_DATA_
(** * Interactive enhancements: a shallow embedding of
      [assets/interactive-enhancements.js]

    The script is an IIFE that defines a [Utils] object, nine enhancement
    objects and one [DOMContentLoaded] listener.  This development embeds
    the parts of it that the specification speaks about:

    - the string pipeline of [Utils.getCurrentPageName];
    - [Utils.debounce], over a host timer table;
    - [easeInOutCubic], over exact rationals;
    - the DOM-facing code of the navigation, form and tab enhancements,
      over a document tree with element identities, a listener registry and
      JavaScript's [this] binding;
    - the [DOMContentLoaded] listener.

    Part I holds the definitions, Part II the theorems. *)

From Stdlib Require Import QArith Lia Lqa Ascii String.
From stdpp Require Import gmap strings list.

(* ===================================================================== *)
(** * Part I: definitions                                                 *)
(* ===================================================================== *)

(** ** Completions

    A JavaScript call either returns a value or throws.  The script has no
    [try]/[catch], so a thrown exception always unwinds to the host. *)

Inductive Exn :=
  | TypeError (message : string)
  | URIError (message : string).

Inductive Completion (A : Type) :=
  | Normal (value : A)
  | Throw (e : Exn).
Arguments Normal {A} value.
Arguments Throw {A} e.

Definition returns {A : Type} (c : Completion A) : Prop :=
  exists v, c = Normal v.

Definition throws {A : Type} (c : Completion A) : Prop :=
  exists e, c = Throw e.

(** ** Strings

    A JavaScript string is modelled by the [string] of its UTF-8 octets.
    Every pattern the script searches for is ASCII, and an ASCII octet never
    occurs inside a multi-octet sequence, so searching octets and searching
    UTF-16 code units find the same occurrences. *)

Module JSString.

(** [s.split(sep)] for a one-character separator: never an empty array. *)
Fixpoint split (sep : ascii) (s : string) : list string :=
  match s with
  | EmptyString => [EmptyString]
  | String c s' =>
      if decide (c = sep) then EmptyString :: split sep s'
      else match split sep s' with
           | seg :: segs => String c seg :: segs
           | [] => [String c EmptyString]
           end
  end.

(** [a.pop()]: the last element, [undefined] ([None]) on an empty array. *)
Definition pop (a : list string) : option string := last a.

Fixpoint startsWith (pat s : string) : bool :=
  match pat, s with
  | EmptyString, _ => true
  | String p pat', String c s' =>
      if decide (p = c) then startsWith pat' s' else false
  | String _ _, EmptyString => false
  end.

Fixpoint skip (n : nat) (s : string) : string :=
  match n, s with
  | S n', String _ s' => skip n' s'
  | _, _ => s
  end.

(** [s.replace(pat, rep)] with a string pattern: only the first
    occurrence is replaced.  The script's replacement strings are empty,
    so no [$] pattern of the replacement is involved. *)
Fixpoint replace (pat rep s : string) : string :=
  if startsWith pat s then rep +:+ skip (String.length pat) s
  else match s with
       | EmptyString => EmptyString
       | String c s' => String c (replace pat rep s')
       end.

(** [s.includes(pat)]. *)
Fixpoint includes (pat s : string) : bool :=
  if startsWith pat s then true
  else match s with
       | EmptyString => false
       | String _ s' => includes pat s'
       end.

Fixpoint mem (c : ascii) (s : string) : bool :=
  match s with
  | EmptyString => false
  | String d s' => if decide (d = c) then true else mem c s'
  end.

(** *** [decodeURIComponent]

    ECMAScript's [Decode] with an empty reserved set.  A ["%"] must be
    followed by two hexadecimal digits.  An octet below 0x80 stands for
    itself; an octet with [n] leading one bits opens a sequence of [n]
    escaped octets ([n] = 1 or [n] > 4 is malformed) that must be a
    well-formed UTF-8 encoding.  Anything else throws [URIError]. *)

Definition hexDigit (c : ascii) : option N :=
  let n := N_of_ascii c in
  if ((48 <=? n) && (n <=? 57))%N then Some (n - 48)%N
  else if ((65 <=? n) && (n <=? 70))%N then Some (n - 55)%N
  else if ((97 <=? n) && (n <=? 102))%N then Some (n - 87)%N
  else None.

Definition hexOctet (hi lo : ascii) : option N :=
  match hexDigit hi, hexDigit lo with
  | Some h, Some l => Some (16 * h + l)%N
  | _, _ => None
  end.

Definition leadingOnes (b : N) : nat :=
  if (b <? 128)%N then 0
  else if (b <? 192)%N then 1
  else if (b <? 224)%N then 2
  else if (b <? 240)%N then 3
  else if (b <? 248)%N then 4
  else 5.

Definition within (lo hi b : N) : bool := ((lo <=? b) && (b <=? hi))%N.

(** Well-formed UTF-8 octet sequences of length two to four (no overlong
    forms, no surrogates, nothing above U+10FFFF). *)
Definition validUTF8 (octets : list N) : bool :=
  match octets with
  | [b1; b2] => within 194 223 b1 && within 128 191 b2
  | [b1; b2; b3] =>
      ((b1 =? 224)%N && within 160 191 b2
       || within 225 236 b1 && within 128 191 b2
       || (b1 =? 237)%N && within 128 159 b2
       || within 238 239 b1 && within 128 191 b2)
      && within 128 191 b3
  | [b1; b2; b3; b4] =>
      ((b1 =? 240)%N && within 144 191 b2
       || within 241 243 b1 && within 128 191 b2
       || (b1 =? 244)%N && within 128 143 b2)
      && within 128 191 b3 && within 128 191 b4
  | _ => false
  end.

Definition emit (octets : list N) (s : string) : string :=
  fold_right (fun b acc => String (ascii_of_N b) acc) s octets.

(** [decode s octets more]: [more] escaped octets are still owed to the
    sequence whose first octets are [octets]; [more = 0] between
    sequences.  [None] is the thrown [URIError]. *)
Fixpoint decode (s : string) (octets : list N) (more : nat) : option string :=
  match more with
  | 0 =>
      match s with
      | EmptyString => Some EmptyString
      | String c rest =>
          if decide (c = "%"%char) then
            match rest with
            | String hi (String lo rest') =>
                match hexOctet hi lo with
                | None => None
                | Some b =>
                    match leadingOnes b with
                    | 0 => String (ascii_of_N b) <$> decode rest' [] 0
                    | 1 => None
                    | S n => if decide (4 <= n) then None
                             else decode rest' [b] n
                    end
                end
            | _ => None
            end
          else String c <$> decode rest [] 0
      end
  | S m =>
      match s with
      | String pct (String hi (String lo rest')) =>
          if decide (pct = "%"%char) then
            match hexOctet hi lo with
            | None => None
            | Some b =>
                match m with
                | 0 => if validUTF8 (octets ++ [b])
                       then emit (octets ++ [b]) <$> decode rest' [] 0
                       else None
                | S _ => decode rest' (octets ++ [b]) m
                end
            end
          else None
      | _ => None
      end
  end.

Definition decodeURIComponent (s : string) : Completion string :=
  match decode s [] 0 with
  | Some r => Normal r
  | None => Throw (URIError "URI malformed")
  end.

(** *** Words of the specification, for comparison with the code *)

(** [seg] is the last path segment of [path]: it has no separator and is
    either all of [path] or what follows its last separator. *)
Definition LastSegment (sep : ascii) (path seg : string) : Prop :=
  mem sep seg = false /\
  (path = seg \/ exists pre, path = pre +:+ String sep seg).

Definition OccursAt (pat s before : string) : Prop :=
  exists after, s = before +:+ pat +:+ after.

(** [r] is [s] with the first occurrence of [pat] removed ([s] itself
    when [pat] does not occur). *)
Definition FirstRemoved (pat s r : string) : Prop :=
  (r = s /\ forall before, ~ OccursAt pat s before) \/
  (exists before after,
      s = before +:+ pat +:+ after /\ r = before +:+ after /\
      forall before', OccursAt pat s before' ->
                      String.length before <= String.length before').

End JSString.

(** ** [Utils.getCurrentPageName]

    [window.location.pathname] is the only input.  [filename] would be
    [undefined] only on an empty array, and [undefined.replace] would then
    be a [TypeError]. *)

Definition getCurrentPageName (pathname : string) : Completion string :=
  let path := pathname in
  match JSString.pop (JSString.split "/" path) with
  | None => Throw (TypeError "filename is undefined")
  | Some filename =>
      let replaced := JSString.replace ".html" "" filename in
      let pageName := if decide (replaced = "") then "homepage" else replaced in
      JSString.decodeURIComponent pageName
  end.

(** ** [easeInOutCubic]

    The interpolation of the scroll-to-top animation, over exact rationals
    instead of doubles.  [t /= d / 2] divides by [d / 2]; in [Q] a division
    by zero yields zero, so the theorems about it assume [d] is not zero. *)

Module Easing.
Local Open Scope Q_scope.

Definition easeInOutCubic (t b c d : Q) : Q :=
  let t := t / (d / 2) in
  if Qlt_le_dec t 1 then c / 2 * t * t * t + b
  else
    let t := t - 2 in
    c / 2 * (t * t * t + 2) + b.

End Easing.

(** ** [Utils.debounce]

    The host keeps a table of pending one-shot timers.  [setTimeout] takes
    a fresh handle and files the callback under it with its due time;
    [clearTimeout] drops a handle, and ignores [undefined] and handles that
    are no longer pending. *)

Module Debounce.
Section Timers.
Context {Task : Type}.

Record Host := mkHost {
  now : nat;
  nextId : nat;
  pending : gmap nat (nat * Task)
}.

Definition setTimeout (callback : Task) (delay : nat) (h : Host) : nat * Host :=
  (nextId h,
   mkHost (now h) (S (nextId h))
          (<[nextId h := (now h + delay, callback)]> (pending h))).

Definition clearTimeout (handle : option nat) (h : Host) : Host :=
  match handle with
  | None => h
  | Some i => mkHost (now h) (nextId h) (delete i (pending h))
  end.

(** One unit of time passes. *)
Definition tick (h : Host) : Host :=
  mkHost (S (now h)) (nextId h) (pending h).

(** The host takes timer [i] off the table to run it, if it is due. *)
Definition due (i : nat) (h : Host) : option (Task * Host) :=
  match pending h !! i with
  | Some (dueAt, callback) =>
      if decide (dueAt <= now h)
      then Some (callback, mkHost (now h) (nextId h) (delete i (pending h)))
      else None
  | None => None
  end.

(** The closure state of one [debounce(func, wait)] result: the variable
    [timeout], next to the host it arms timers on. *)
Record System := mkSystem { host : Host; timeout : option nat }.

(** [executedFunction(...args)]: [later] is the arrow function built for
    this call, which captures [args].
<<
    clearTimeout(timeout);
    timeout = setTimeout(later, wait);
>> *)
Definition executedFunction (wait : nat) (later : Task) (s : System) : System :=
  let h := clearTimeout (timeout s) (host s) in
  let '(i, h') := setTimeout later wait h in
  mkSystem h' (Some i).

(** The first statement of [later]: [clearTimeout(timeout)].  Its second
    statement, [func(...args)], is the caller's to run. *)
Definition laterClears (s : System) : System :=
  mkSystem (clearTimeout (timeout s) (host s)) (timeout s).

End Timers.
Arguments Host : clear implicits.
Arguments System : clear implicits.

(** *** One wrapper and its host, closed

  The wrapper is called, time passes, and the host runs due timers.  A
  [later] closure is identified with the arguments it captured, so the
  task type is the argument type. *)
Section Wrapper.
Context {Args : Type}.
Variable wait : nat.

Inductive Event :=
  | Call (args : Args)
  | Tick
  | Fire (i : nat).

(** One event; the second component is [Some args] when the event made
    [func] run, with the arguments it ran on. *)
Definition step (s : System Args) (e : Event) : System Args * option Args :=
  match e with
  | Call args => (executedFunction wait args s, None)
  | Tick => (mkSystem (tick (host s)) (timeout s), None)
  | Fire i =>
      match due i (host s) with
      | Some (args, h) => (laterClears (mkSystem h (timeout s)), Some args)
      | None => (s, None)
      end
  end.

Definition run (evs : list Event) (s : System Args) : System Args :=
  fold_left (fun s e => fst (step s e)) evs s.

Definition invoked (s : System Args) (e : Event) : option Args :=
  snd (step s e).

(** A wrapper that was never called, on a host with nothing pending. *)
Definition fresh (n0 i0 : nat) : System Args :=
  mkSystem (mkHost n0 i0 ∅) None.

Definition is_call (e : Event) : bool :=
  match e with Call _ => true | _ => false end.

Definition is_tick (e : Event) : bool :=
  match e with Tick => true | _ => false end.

_THE TASK_
Copy out precisely the lines from the line with "else mem c s'" to the line with "[b1; b2; b3] =>" in the material above, including those two lines and omitting all the rest.

_REPLY_
  | String d s' => if decide (d = c) then true else mem c s'
  end.

(** *** [decodeURIComponent]

    ECMAScript's [Decode] with an empty reserved set.  A ["%"] must be
    followed by two hexadecimal digits.  An octet below 0x80 stands for
    itself; an octet with [n] leading one bits opens a sequence of [n]
    escaped octets ([n] = 1 or [n] > 4 is malformed) that must be a
    well-formed UTF-8 encoding.  Anything else throws [URIError]. *)

Definition hexDigit (c : ascii) : option N :=
  let n := N_of_ascii c in
  if ((48 <=? n) && (n <=? 57))%N then Some (n - 48)%N
  else if ((65 <=? n) && (n <=? 70))%N then Some (n - 55)%N
  else if ((97 <=? n) && (n <=? 102))%N then Some (n - 87)%N
  else None.

Definition hexOctet (hi lo : ascii) : option N :=
  match hexDigit hi, hexDigit lo with
  | Some h, Some l => Some (16 * h + l)%N
  | _, _ => None
  end.

Definition leadingOnes (b : N) : nat :=
  if (b <? 128)%N then 0
  else if (b <? 192)%N then 1
  else if (b <? 224)%N then 2
  else if (b <? 240)%N then 3
  else if (b <? 248)%N then 4
  else 5.

Definition within (lo hi b : N) : bool := ((lo <=? b) && (b <=? hi))%N.

(** Well-formed UTF-8 octet sequences of length two to four (no overlong
    forms, no surrogates, nothing above U+10FFFF). *)
Definition validUTF8 (octets : list N) : bool :=
  match octets with
  | [b1; b2] => within 194 223 b1 && within 128 191 b2
  | [b1; b2; b3] =>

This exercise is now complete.